Así, la Mistral, producto de un tiempo todavía nuestro, se construye como madre universal, hija de] dolor, de Dios, en su faz pública y también, en parte de su escritura. Atravesar a la maestra pacata, a esa madre asexuada que brinda la escuela y el monumento literario, es tarea que requiere paciencia de la pasión, cuando se ha encendido por el encuentro de la otra, connotada en ciertos temas, denotada por la violencia rítmica e imaginista de la hija, la amazona americana que escribe su cuerpo desplazándolo de los límites, canonizados, muertos hacia un hueco que quiebra la lengua castellana en múltiples colonias rebeldes. Esa voz, timón y tempestad de su cuerpo, adquiere la acción de una trituradora tensada por la necesidad, el deseo; o el balbucear sin sentido que repara; o la persecución de una madre poderosa y esquiva, que se devela por momentos casi en una igual, en otra que seduce y deja, librada a las fuerzas propias, la gracia y misterio de vivir. A Orfeo y Eurídice, paradigmático dupla de amantes se compara Mistral, cuando en "La Fuga", poema que abre Tala, persigue el rastro de su madre muerta: "pero siempre hay otro monte redondo / que circundar, para pagar el paso / al monte de tu gozo y de mi gozo ".

Este cuerpo intentando volverse voz, nombrarse, darse cuenta de sí, en pugna con el orden que lo regimenta, me ha enamorado. Quizás, a su pesar. A pesar de la treta compleja y monumental que le permite, al yo, mantenerse presentable al consenso, birlarle algo del poder que detenta.

A la maestrita que logra consulados, premios, espacio público y hasta el festejo de su centenario, cuando veo guiñándome el ojo, su diente afilado, me suscita una carcajada cómplice. Cuando el guiño o el drama no aparece, cuando madre e hija no se superponen desplazándose por intersticios capaces de demoler una estructura de silencio y de muerte, cuando la maniatada madre universal, didáctica -meramente reproductora-, ocupa en exceso la escena y fagocita a la otra, no hay alianza, como lectora permanezco indiferente.

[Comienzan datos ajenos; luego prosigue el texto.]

Lemma get_soundcloud_metadata_attribute_error (w : world) (url msg : string) :
  fst (_get_soundcloud_metadata w url) = inr (AttributeError msg) ->
  exists data, answers (soundcloud_oembed w url) data /\ malformed data = true.
Proof.
  unfold _get_soundcloud_metadata. attribute_error_cases (soundcloud_oembed w url).
Qed.

(** X2.  Each extractor sends one request to its oEmbed endpoint and
    writes nothing.  What it raises is a [ValueError], which [main]
    catches, or an [AttributeError], which nothing catches; and it raises
    the [AttributeError] exactly when the service answers with a value
    that is not an object, or with an object whose title is neither falsy
    nor a string. *)
Theorem extractor_exceptions (w : world) (url : string) :
  (snd (_get_spotify_metadata w url)
   = [HttpGet ("https://open.spotify.com/oembed?url=" ++ url) []]
   /\ (forall e, fst (_get_spotify_metadata w url) = inr e ->
                 (exists msg, e = ValueError msg) \/ (exists msg, e = AttributeError msg))
   /\ ((exists msg, fst (_get_spotify_metadata w url) = inr (AttributeError msg))
       <-> exists data, answers (spotify_oembed w url) data /\ malformed data = true))
  /\
  (snd (_get_soundcloud_metadata w url)
   = [HttpGet ("https://soundcloud.com/oembed?format=json&url=" ++ url) []]
   /\ (forall e, fst (_get_soundcloud_metadata w url) = inr e ->
                 (exists msg, e = ValueError msg) \/ (exists msg, e = AttributeError msg))
   /\ ((exists msg, fst (_get_soundcloud_metadata w url) = inr (AttributeError msg))
       <-> exists data, answers (soundcloud_oembed w url) data /\ malformed data = true)).
Proof.
  split.
  - destruct (get_spotify_metadata_shape w url) as [Hlog Hexn].
    split; [exact Hlog |]. split; [exact Hexn |]. split.
    + intros [msg H]. now apply (get_spotify_metadata_attribute_error w url msg).
    + intros (data & Hans & Hbad). now apply (get_spotify_metadata_malformed w url data).
  - destruct (get_soundcloud_metadata_shape w url) as [Hlog Hexn].
    split; [exact Hlog |]. split; [exact Hexn |]. split.
    + intros [msg H]. now apply (get_soundcloud_metadata_attribute_error w url msg).
    + intros (data & Hans & Hbad). now apply (get_soundcloud_metadata_malformed w url data).
Qed.

(** X3.  A request that fails, or an answer with an error status, is
    reported by both extractors as a [ValueError] whose text starts with
    "Invalid or unreachable ... URL: " and goes on with the text of the
    failure. *)
Theorem extractor_unreachable (w : world) (url : string) :
  (forall err, spotify_oembed w url = Unreachable err ->
     fst (_get_spotify_metadata w url)
     = inr (ValueError ("Invalid or unreachable Spotify URL: " ++ err)))
  /\
  (forall r, spotify_oembed w url = Answer r ->
     error_status (status_code r) = true ->
     exists msg,
       raise_for_status r = raise (HTTPError msg) /\
       fst (_get_spotify_metadata w url)
       = inr (ValueError ("Invalid or unreachable Spotify URL: " ++ msg)))
  /\
  (forall err, soundcloud_oembed w url = Unreachable err ->
     fst (_get_soundcloud_metadata w url)
     = inr (ValueError ("Invalid or unreachable SoundCloud URL: " ++ err)))
  /\
  (forall r, soundcloud_oembed w url = Answer r ->
     error_status (status_code r) = true ->
     exists msg,
       raise_for_status r = raise (HTTPError msg) /\
       fst (_get_soundcloud_metadata w url)
       = inr (ValueError ("Invalid or unreachable SoundCloud URL: " ++ msg))).
Proof.
  repeat split.
  - intros err H. unfold _get_spotify_metadata, requests_get. now rewrite H.
  - intros r H He. destruct (status_refused_error r He) as [msg Hm]. exists msg.
    split; [exact Hm |]. unfold _get_spotify_metadata, requests_get.
    rewrite H. cbn [bind emit ret]. now rewrite Hm.
  - intros err H. unfold _get_soundcloud_metadata, requests_get. now rewrite H.
  - intros r H He. destruct (status_refused_error r He) as [msg Hm]. exists msg.
    split; [exact Hm |]. unfold _get_soundcloud_metadata, requests_get.
    rewrite H. cbn [bind emit ret]. now rewrite Hm.
Qed.

Lemma extractor_unreachable_witness :
  fst (_get_spotify_metadata (world_of_oembed (Unreachable "timed out")) "u")
  = inr (ValueError "Invalid or unreachable Spotify URL: timed out")
  /\ exists msg,
       raise_for_status (mkResponse 404 "Not Found" "https://soundcloud.com/oembed"
                                    (@None json))
       = raise (HTTPError msg) /\
       fst (_get_soundcloud_metadata
              (world_of_oembed
                 (Answer (mkResponse 404 "Not Found" "https://soundcloud.com/oembed" None)))
              "u")
       = inr (ValueError ("Invalid or unreachable SoundCloud URL: " ++ msg)).
Proof.
  split.
  - apply (proj1 (extractor_unreachable (world_of_oembed (Unreachable "timed out")) "u")).
    reflexivity.
  - apply (proj2 (proj2 (proj2
             (extractor_unreachable
                (world_of_oembed
                   (Answer (mkResponse 404 "Not Found" "https://soundcloud.com/oembed" None)))
                "u")))); reflexivity.
Defined.

(** X4.  An answer without a title, or with an empty one, makes both
    extractors raise the [ValueError] "title not found". *)
Theorem extractor_title_not_found
        (w : world) (url : string) (d : list (string * json)) :
  Py.dict_get "title" d = None \/ Py.dict_get "title" d = Some (JString "") ->
  (answers (spotify_oembed w url) (JDict d) ->
   fst (_get_spotify_metadata w url)
   = inr (ValueError "Invalid Spotify metadata: title not found."))
  /\
  (answers (soundcloud_oembed w url) (JDict d) ->
   fst (_get_soundcloud_metadata w url)
   = inr (ValueError "Invalid SoundCloud metadata: title not found.")).
Proof.
  intros Ht. split; intros (r & Hr & Hs & Hb).
  - unfold _get_spotify_metadata, requests_get.
    rewrite Hr. cbn [bind emit ret]. rewrite (raise_for_status_ok r Hs).
    unfold payload. rewrite Hb. cbn [bind ret get_title].
    now destruct Ht as [-> | ->].
  - unfold _get_soundcloud_metadata, requests_get.
    rewrite Hr. cbn [bind emit ret]. rewrite (raise_for_status_ok r Hs).
    unfold payload. rewrite Hb. cbn [bind ret get_title].
    now destruct Ht as [-> | ->].
Qed.

Lemma extractor_title_not_found_witness :
  fst (_get_spotify_metadata
         (world_of_oembed (Answer (mkResponse 200 "OK" "https://open.spotify.com/oembed"
                                              (Some (JDict []))))) "u")
  = inr (ValueError "Invalid Spotify metadata: title not found.").
Proof.
  apply (proj1 (extractor_title_not_found
                  (world_of_oembed (Answer (mkResponse 200 "OK" "https://open.spotify.com/oembed"
                                                       (Some (JDict []))))) "u" []
                  (or_introl eq_refl))).
  eexists. repeat split; reflexivity.
Defined.

(** X5.  When the link given on the command line is the empty string,
    the run reports that no valid source was provided, ends with status 1,
    and sends no request. *)
Theorem empty_link_stops_run (token : string) (w : world) (a : args) :
  token_set token ->
  (spotify a = Some "" /\ soundcloud a = None)
  \/ (spotify a = None /\ soundcloud a = Some "") ->
  run_script token w a
  = ([StderrWrite ("[ERROR] " ++ NO_SOURCE ++ nl)], 1%Z).
Proof.
  intros Htok Hlink. unfold run_script, main.
  rewrite (token_check token Htok).
  unfold read_link, link_metadata.
  destruct Hlink as [[-> ->] | [-> ->]]; reflexivity.
Qed.

Lemma empty_link_stops_run_witness :
  run_script "secret" world_without_page (mkArgs (Some "") None false false Text None)
  = ([StderrWrite ("[ERROR] " ++ NO_SOURCE ++ nl)], 1%Z).
Proof.
  apply (empty_link_stops_run "secret" world_without_page
                              (mkArgs (Some "") None false false Text None)).
  - split; discriminate.
  - left. split; reflexivity.
Defined.

(* ================================================================== *)
(** * Further properties: titles and the query *)
(* ================================================================== *)

Lemma strip_empty : PyStr.strip "" = "".
Proof. reflexivity. Qed.

Lemma nth_map_strip (n : nat) (l : list string) :
  PyStr.strip (nth n (map PyStr.strip l) "") = nth n (map PyStr.strip l) "".
Proof.
  pose proof (map_nth PyStr.strip l "" n) as H.
  change (nth n (map PyStr.strip l) "" = PyStr.strip (nth n l "")) in H.
  rewrite H. apply strip_strip.
Qed.

Lemma last_map_strip (l : list string) :
  PyStr.strip (last (map PyStr.strip l) "") = last (map PyStr.strip l) "".
Proof.
  induction l as [|x l IH]; [reflexivity |].
  destruct l as [|y l]; [apply strip_strip | exact IH].
Qed.

Lemma split_two_parts (sep s : string) :
  sep <> "" -> is_substring sep s -> 2 <= List.length (PyStr.split sep s).
Proof.
  intros Hsep Hsub. pose proof (split_length sep s) as Hlen.
  destruct (Nat.eq_dec (List.length (PyStr.split sep s)) 1) as [E | E]; [| lia].
  apply (split_single sep s Hsep) in E. contradiction.
Qed.

(** X6.  On a title with exactly two parts the two services read the
    same pair the other way round: what Spotify takes as track SoundCloud
    takes as artist, and conversely. *)
Theorem two_part_title_swapped (title : string) :
  List.length (PyStr.split " - " title) = 2 ->
  soundcloud_title_parts title
  = (snd (spotify_title_parts title), fst (spotify_title_parts title)).
Proof.
  unfold soundcloud_title_parts, spotify_title_parts. intros H.
  rewrite length_map, H. cbn [Nat.leb fst snd].
  destruct (PyStr.split " - " title) as [|x [|y [|z l]]]; try discriminate.
  reflexivity.
Qed.

Lemma two_part_title_swapped_witness :
  soundcloud_title_parts "Daft Punk - One More Time"
  = (snd (spotify_title_parts "Daft Punk - One More Time"),
     fst (spotify_title_parts "Daft Punk - One More Time")).
Proof. apply (two_part_title_swapped "Daft Punk - One More Time"). reflexivity. Defined.

(** X7.  When the Spotify title holds the separator, the track and the
    artist returned are trimmed: trimming them again changes nothing. *)
Theorem spotify_parts_trimmed (title : string) :
  is_substring " - " title ->
  PyStr.strip (fst (spotify_title_parts title)) = fst (spotify_title_parts title) /\
  PyStr.strip (snd (spotify_title_parts title)) = snd (spotify_title_parts title).
Proof.
  intros Hsub. unfold spotify_title_parts.
  assert (Hlen : 2 <= List.length (map PyStr.strip (PyStr.split " - " title))).
  { rewrite length_map. apply split_two_parts; [discriminate | exact Hsub]. }
  apply Nat.leb_le in Hlen. rewrite Hlen. cbn [fst snd].
  split; [apply nth_map_strip | apply last_map_strip].
Qed.

Lemma spotify_parts_trimmed_witness :
  PyStr.strip (fst (spotify_title_parts "  Song  -  Band  "))
  = fst (spotify_title_parts "  Song  -  Band  ")
  /\ PyStr.strip (snd (spotify_title_parts "  Song  -  Band  "))
     = snd (spotify_title_parts "  Song  -  Band  ").
Proof.
  apply (spotify_parts_trimmed "  Song  -  Band  ").
  apply contains_spec. reflexivity.
Defined.

Lemma rstrip_app_space (s : string) : PyStr.rstrip (s ++ " ") = PyStr.rstrip s.
Proof.
  induction s as [|c s IH]; [reflexivity |].
  cbn [append PyStr.rstrip]. now rewrite IH.
Qed.

Lemma strip_app_space (s : string) : PyStr.strip (s ++ " ") = PyStr.strip s.
Proof.
  unfold PyStr.strip. induction s as [|c s IH]; [reflexivity |].
  cbn [append PyStr.lstrip]. destruct (PyStr.isspace c); [exact IH |].
  apply (rstrip_app_space (String c s)).
Qed.

(** X8.  The search query has no white space at either end, and with
    an empty artist it is the trimmed track. *)
Theorem search_query_trimmed (track artist : string) :
  PyStr.lstrip (search_query track artist) = search_query track artist /\
  PyStr.rstrip (search_query track artist) = search_query track artist /\
  search_query track "" = PyStr.strip track.
Proof.
  unfold search_query. split; [| split].
  - apply strip_trimmed.
  - apply strip_trimmed.
  - apply strip_app_space.
Qed.

(* ================================================================== *)
(** * Further properties: the catalog *)
(* ================================================================== *)

Lemma first_artist_match_member (a : string) (hits : list hit) (i : Z) :
  first_artist_match a hits = Some i ->
  exists h, In h hits /\ hit_id h = i /\ artist_matches a h = true.
Proof.
  induction hits as [|x hits IH]; cbn; [discriminate |].
  destruct (artist_matches a x) eqn:E.
  - intros [= <-]. exists x. auto.
  - intros H. destruct (IH H) as (h & Hin & Hid & Hm). exists h. auto.
Qed.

La Gabriela Mistral que me ha enamorado es madre y es amante, que se dice, se escucha, nombra el mundo de las formas que nos separa, "porque mi cuerpo es uno, el que me diste/ y tú eres un agua de mil ojos". La Mistral, pura ofrenda en la pradera del sueño. Allí, la extraordinaria hechicera ordena: "sube al monte /y me cortas las flores blancas /como nieves, duras y tiernas". Sube, ha dicho, porque "yo nunca dejo la pradera". La aprendiz no pregunta por qué no la deja. ¿No puede, o no quiere la hechicera? Demanda la gloria del mundo mediante el actuar de su aprendiz. Sólo puede cumplir con su destino, disolverse, si la otra ocupa su lugar, a través del pavoroso insight de la muerte -Muerte que "ya nunca más se moriría " dice el romance, no en vano este poema forma parte de la secuencia Historias de loca. En esta sección de Tala, Gabriela Mistral, que borra el nombre de su padre y se da nacimiento como poeta de un rito completo: "Soy vieja; /amé los héroes /y nunca vi su cara, dice "La Cabalgata"-, otorga aliento épico al lirismo más puro. "La aventura, quise llamarla, mi aventura con la poesía ", anota a pie de página, ¿ingenua o resguardándose, de tal violencia amorosa, la Mistral? Hablo del poema "La Flor del Aire".

Los matices de la pasión estallan en este sueño de versos eneasílabos, homenajean al cantar de los cantares, a fray Luis, a Juana Inés, al ardor de los místicos y a la belleza violenta del paisaje americano. Cubriéndola frenética de las flores que en cada ascenso recogía y buscaba. Pero nada basta. En el exceso del goce, "loca de oro", la hechicera exige, aquellas de color del sueño, las que "no estaban en las ramas". Exige, la pasión inútil, el encontrar sin buscar; el hallar, para nada. Exige a la aprendiz ser la reina, mientras ella, sonámbula, se disuelve y deja la pradera. "Te has cedido al paisaje cardenoso", advierte en "La Fuga". Mistral se escinde, hija y madre -lo que no es femenino, o niño, es estatua o estética-, y se integra en el drama de la imposible unión. Ahora, ella y su lectora van juntas, con rostro propio, mientras la reina, "delante va sin cara".

En Una palabra cómplice. Encuentro con Gabriela Mistral. Raquel Olea y Soledad Fariña, editoras. Santiago, 1990. Corporación de Desarrollo de la Mujer La Morada, Editorial Cuarto Propio, Isis Internacional.